Usos estéticos inadequados
A segunda barreira citada pelos especialistas é justamente a banalização dos medicamentos mais novos, principalmente da semaglutida. Como citado no início da reportagem, ela virou uma moda nas redes sociais — e muita gente passou a utilizá-la por conta própria.
“A venda deste medicamento está dependente de prescrição médica”, conta Lee. “Mas, como a retenção da receita pela farmácia não é obrigatória, na prática muita gente consegue comprá-lo mesmo sem ter o pedido de um profissional de saúde“, aponta a endocrinologista.

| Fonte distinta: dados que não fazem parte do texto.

(* ===== verification/State.v ===== *)
(** * Cluster state (rust/mentatd/src/state.rs)

    The daemon's records, its [State], and what one critical section works
    on: a [World] is the state and the effects produced so far. A socket
    ([FrameWriter]) is the identity of the stream it wraps. What the process
    reads from outside during a critical section is an [Env]: the clock, the
    configuration, this host's addresses, the outcome of writes, and fresh
    random ids. *)

From S2P Require Import Prelude Json Proto Addr Island.

Abbreviation Sock := N (only parsing).

(** ** Actors *)

Inductive ActorState :=
| Spawning
| Running
| Dead (reason : string) (at_ms : N).
#[export] Instance actor_state_eq_dec : EqDecision ActorState.
Proof. solve_decision. Defined.

Definition is_dead (s : ActorState) : bool := match s with Dead _ _ => true | _ => false end.

(** A held call: (ref_id, method, payload). *)
Definition QueuedCall := (string * string * bytes)%type.

Record ActorInfo := mkActor {
  a_id : string; a_name : string; a_group : string; a_agent : string; a_node_id : string;
  a_gpu_ids : list N; a_owner : string; a_state : ActorState; a_pid : option N;
  a_queued_calls : list QueuedCall }.
#[export] Instance eta_ActorInfo : Eta ActorInfo := λ a,
  mkActor (a_id a) (a_name a) (a_group a) (a_agent a) (a_node_id a) (a_gpu_ids a) (a_owner a)
    (a_state a) (a_pid a) (a_queued_calls a).

Definition a_live (a : ActorInfo) : bool := negb (is_dead (a_state a)).

(** ** Agents *)

Record AgentInfo := mkAgent {
  ag_id : string; ag_group : string; ag_node_id : string; ag_node_ip : string;
  ag_machine : Machine; ag_container : string; ag_pid : N;
  ag_services : gmap string Service; ag_meta : gmap string string;
  ag_writer : Sock; ag_alive : bool; ag_lost_at_ms : option N; ag_degraded : bool;
  ag_gone_since_ms : option N; ag_seq : N }.
#[export] Instance eta_AgentInfo : Eta AgentInfo := λ a,
  mkAgent (ag_id a) (ag_group a) (ag_node_id a) (ag_node_ip a) (ag_machine a) (ag_container a)
    (ag_pid a) (ag_services a) (ag_meta a) (ag_writer a) (ag_alive a) (ag_lost_at_ms a)
    (ag_degraded a) (ag_gone_since_ms a) (ag_seq a).

(** ** Placement groups *)

Inductive PgState := PgPending | PgCreated | PgRemoved.
#[export] Instance pg_state_eq_dec : EqDecision PgState.
Proof. solve_decision. Defined.

Record BundleAssignment := mkBundle {
  b_agent : string; b_node_id : string; b_gpu_ids : list N; b_env : gmap string string }.

Record PgInfo := mkPg {
  pg_id : string; pg_group : string; pg_owner : string; pg_bundles : list N;
  pg_strategy : string; pg_assignment : list (option BundleAssignment); pg_state : PgState;
  pg_created_ms : N; pg_fail_reason : option string; pg_claim : string;
  pg_island : option Island; pg_pending_reason : option string; pg_removed_ms : option N }.
#[export] Instance eta_PgInfo : Eta PgInfo := λ p,
  mkPg (pg_id p) (pg_group p) (pg_owner p) (pg_bundles p) (pg_strategy p) (pg_assignment p)
    (pg_state p) (pg_created_ms p) (pg_fail_reason p) (pg_claim p) (pg_island p)
    (pg_pending_reason p) (pg_removed_ms p).

(** [assignment.iter().flatten()] *)
Definition placed_bundles (p : PgInfo) : list BundleAssignment := omap id (pg_assignment p).

(** ** Refs, clients, claims, peers *)

Inductive RefState :=
| RefPending
| RefReady (ok : bool) (payload : bytes)
| RefActorDied (reason : string).
#[export] Instance ref_state_eq_dec : EqDecision RefState.
Proof. solve_decision. Defined.

Record RefInfo := mkRef {
  rf_state : RefState; rf_actor : option string; rf_owner : string; rf_method : string;
  rf_created_ms : N; rf_warned : bool }.
#[export] Instance eta_RefInfo : Eta RefInfo := λ r,
  mkRef (rf_state r) (rf_actor r) (rf_owner r) (rf_method r) (rf_created_ms r) (rf_warned r).

Record ClientInfo := mkClient {
  c_id : string; c_group : string; c_kind : string; c_node_id : string; c_has_session : bool }.
#[export] Instance eta_ClientInfo : Eta ClientInfo := λ c,
  mkClient (c_id c) (c_group c) (c_kind c) (c_node_id c) (c_has_session c).

Record ClaimInfo := mkClaim {
  cl_shape : Value; cl_view : Value; cl_generation : N; cl_holders : gset string }.
#[export] Instance eta_ClaimInfo : Eta ClaimInfo := λ c,
  mkClaim (cl_shape c) (cl_view c) (cl_generation c) (cl_holders c).

Record Counters := mkCounters {
  actors_spawned : N; actor_exits_clean : N; actor_exits_signal : N; actor_exits_error : N;
  calls_total : N; clients_total : N; agents_registered : N; relayed : N }.
#[export] Instance eta_Counters : Eta Counters := λ c,
  mkCounters (actors_spawned c) (actor_exits_clean c) (actor_exits_signal c)
    (actor_exits_error c) (calls_total c) (clients_total c) (agents_registered c) (relayed c).
Definition counters_default : Counters := mkCounters 0 0 0 0 0 0 0 0.

Record PairProbe := mkProbe {
  pp_ok : bool; pp_rtt_ms : N; pp_last_ok_ms : option N; pp_error : string;
  pp_neighbour_mac : option string; pp_direct : option bool }.
#[export] Instance eta_PairProbe : Eta PairProbe := λ p,
  mkProbe (pp_ok p) (pp_rtt_ms p) (pp_last_ok_ms p) (pp_error p) (pp_neighbour_mac p)
    (pp_direct p).
Definition ProbeTable := (gmap string (gmap string PairProbe)).

Record PeerInfo := mkPeer {
  pe_node_id : string; pe_outbound : bool; pe_node_ip : string; pe_link_ip : string;
  pe_addrs : list string; pe_addr_tags : gmap string (list string);
  pe_addr_ifaces : gmap string string; pe_addr_macs : gmap string string;
  pe_probe_pairs : gmap string (gmap string PairProbe); pe_ambiguous_ports : gset string;
  pe_control_port : N; pe_http_port : N; pe_writer : Sock; pe_alive : bool;
  pe_last_seen_ms : N; pe_dead_since_ms : option N; pe_stale : bool; pe_last_status : Value }.
#[export] Instance eta_PeerInfo : Eta PeerInfo := λ p,
  mkPeer (pe_node_id p) (pe_outbound p) (pe_node_ip p) (pe_link_ip p) (pe_addrs p)
    (pe_addr_tags p) (pe_addr_ifaces p) (pe_addr_macs p) (pe_probe_pairs p)
    (pe_ambiguous_ports p) (pe_control_port p) (pe_http_port p) (pe_writer p) (pe_alive p)
    (pe_last_seen_ms p) (pe_dead_since_ms p) (pe_stale p) (pe_last_status p).

(** ** The state *)

Record State := mkState {
  node_id : string; node_ip : string; hostname : string; control_addr : string;
  control_port : N; http_port : N;
  peers : gmap string PeerInfo; dialing : gset string; st_fabrics : Fabrics;
  head_node_id : string; head_generation : N; head_since_ms : option N;
  agents : gmap string AgentInfo; actors : gmap string ActorInfo; pgs : gmap string PgInfo;
  refs : gmap string RefInfo; clients : gmap string ClientInfo;
  client_links : list (string * Sock);
  claims : gmap (string * string) ClaimInfo; claim_generation : N;
  misfiled_warned : gset string; reap_pending : gmap string N;
  next_reap : N; next_seq : N; next_ref : N; counters : Counters; next_event_seq : N;
  boot_id : string; event_subs : list N }.
#[export] Instance eta_State : Eta State := λ s,
  mkState (node_id s) (node_ip s) (hostname s) (control_addr s) (control_port s) (http_port s)
    (peers s) (dialing s) (st_fabrics s) (head_node_id s) (head_generation s) (head_since_ms s)
    (agents s) (actors s) (pgs s) (refs s) (clients s) (client_links s) (claims s)
    (claim_generation s) (misfiled_warned s) (reap_pending s) (next_reap s) (next_seq s)
    (next_ref s) (counters s) (next_event_seq s) (boot_id s) (event_subs s).

(** [State::new] with the process's random boot id. *)
Definition state_new (ip host control : string) (boot : string) : State := {|
  node_id := node_id_for ip; node_ip := ip; hostname := host; control_addr := control;
  control_port := default 0%N ('(_, p) ← rsplit_once ":" control;
                               n ← parse_u64 p; if bool_decide (n < 65536)%N then Some n else None);
  http_port := 0; peers := ∅; dialing := ∅; st_fabrics := fabrics_default;
  head_node_id := EmptyString; head_generation := 0; head_since_ms := None;
  agents := ∅; actors := ∅; pgs := ∅; refs := ∅; clients := ∅; client_links := [];
  claims := ∅; claim_generation := 0; misfiled_warned := ∅; reap_pending := ∅;
  next_reap := 1; next_seq := 1; next_ref := 1; counters := counters_default;
  next_event_seq := 1; boot_id := boot; event_subs := [] |}.

(** ** Environment and effects *)

(** The MENTAT_* knobs of config.rs that the modelled code reads. *)
Record Cfg := mkCfg {
  pg_pending_timeout_ms : N; agent_degraded_after_ms : N; agent_dead_after_ms : N;
  history_keep_ms : N; peer_stale_after_ms : N; peer_dead_after_ms : N;
  election_hold_down_ms : N; election_boot_wait_ms : N; island_placement : bool;
  island_hold_down_ms : N; slow_call_warn_ms : N; session_reap_grace_ms : N }.

Definition cfg_default : Cfg :=
  mkCfg 600000 30000 60000 600000 30000 60000 5000 20000 true 5000 15000 0.

(** This host's addresses, as announce.rs reads them from the interfaces. *)
Record Host := mkHost {
  local_addrs : list string; all_local_addrs : list string;
  local_addr_tags : gmap string (list string); local_addr_ifaces : gmap string string;
  local_addr_macs : gmap string string }.

Record Env := mkEnv {
  now_ms : N; cfg : Cfg; host : Host;
  write_error : Sock → option string; sub_open : N → bool; random_hex : string }.

(** What leaves the process. A frame handed to a socket is recorded whether
    or not the write succeeds. *)
Inductive Effect :=
| Send (w : Sock) (m : Msg.t) (req : N) (payload : bytes)
| Shutdown (w : Sock)
| Deliver (sub : N) (event : Value)
| Notify.

Record World := mkWorld { st : State; out : list Effect }.
#[export] Instance eta_World : Eta World := λ w, mkWorld (st w) (out w).

Abbreviation SM := (M World).

Definition get_st {A} (f : State → A) : SM A := gets (λ w, f (st w)).
Definition modify_st (f : State → State) : SM unit := modify (λ w, w <| st ::= f |>).
Definition effect (e : Effect) : SM unit := modify (λ w, w <| out ::= λ l, l ++ [e] |>).
Definition shutdown (w : Sock) : SM unit := effect (Shutdown w).
Definition notify_all : SM unit := effect Notify.

Definition bump (f : (N → N) → Counters → Counters) : SM unit :=
  modify_st (λ s, s <| counters ::= f u64_succ |>).

(** ** Patches *)

Record Patch := mkPatch { at_path : list string; p_value : option Value }.
Definition patch_set (path : list string) (v : Value) : Patch := mkPatch path (Some v).
Definition patch_remove (path : list string) : Patch := mkPatch path None.
Definition patch_json (p : Patch) : Value :=
  match p_value p with
  | Some v => obj_of [("at", Jstrs (at_path p)); ("value", v)]
  | None => obj_of [("at", Jstrs (at_path p))]
  end.

Section ops.
Context `{HI : HashIter} (E : Env).

(** [FrameWriter::send]: [None] is success, [Some e] the I/O error. *)
Definition send (w : Sock) (m : Msg.t) (req : N) (payload : bytes) : SM (option string) :=
  effect (Send w m req payload) ;; mret (write_error E w).
Definition send_ignore (w : Sock) (m : Msg.t) (req : N) (payload : bytes) : SM unit :=
  send w m req payload ≫= λ _, mret tt.

(** Push one event to the local subscribers, dropping the closed ones. *)
Definition push_subs (event : Value) : SM unit :=
  subs ← get_st event_subs;
  for_each subs (λ s, effect (Deliver s event)) ;;
  modify_st (λ s, s <| event_subs ::= filter (λ x, sub_open E x = true) |>).

Definition emit (kind : string) (fields : Value) : SM unit :=
  seq ← get_st next_event_seq;
  node ← get_st node_id;
  modify_st (λ s, s <| next_event_seq ::= u64_succ |>) ;;
  let data := obj_of ([("type", Str kind); ("seq", JN seq); ("ts_ms", JN (now_ms E));
                       ("node", Str node)] ++ entries fields) in
  push_subs data ;;
  ps ← get_st peers;
  for_each (hash_values ps) (λ p, when (pe_alive p)
    (send_ignore (pe_writer p) (Msg.PeerEvent data) 0 [])).

Definition emit_patch (kind : string) (patch : list Patch) (why : string) : SM unit :=
  emit kind (obj_of ([("patch", Arr (patch_json <$> patch))] ++
                     if str_empty why then [] else [("why", Str why)])).

(** Deliver a peer's replicated event to local subscribers. *)
Definition deliver_peer_event (event : Value) : SM unit := push_subs event.

Definition seq : SM N :=
  s ← get_st next_seq; modify_st (λ st, st <| next_seq ::= u64_succ |>) ;; mret s.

Coutinho lembra que a semaglutida “não é cosmético” e é necessário desenvolver maneiras de inibir esse uso supérfluo. “Tomar a medicação com fins estéticos é preocupante, porque isso gera um desbalanço na relação risco-benefício“, ressalta.
Ou seja, a pessoa que toma a injeção sem necessidade terá uma perda mínima, de poucos quilos, e ainda sofrerá com os efeitos colaterais — ainda mais se o uso é feito por conta própria, sem a orientação do médico, que procura aumentar a dosagem aos poucos para observar as reações e lidar com possíveis incômodos.
“A semaglutida não é uma droga para perder três quilos e usar uma roupa especial no casamento de um amigo no fim de semana”, alerta Cohen. Halpern aponta que a forma como o medicamento é retratado nos meios de comunicação e nas redes sociais contribui para essa noção errática.
“Precisamos entender de uma vez por todas que não estamos falando de medicamentos para emagrecer. Eles são tratamentos contra uma doença“, diferencia. O endocrinologista acrescenta que esse uso estético também afeta os pacientes que realmente beneficiam do fármaco — nos EUA, por exemplo, foram registrados episódios de falta de doses em farmácias pela alta procura dos últimos meses.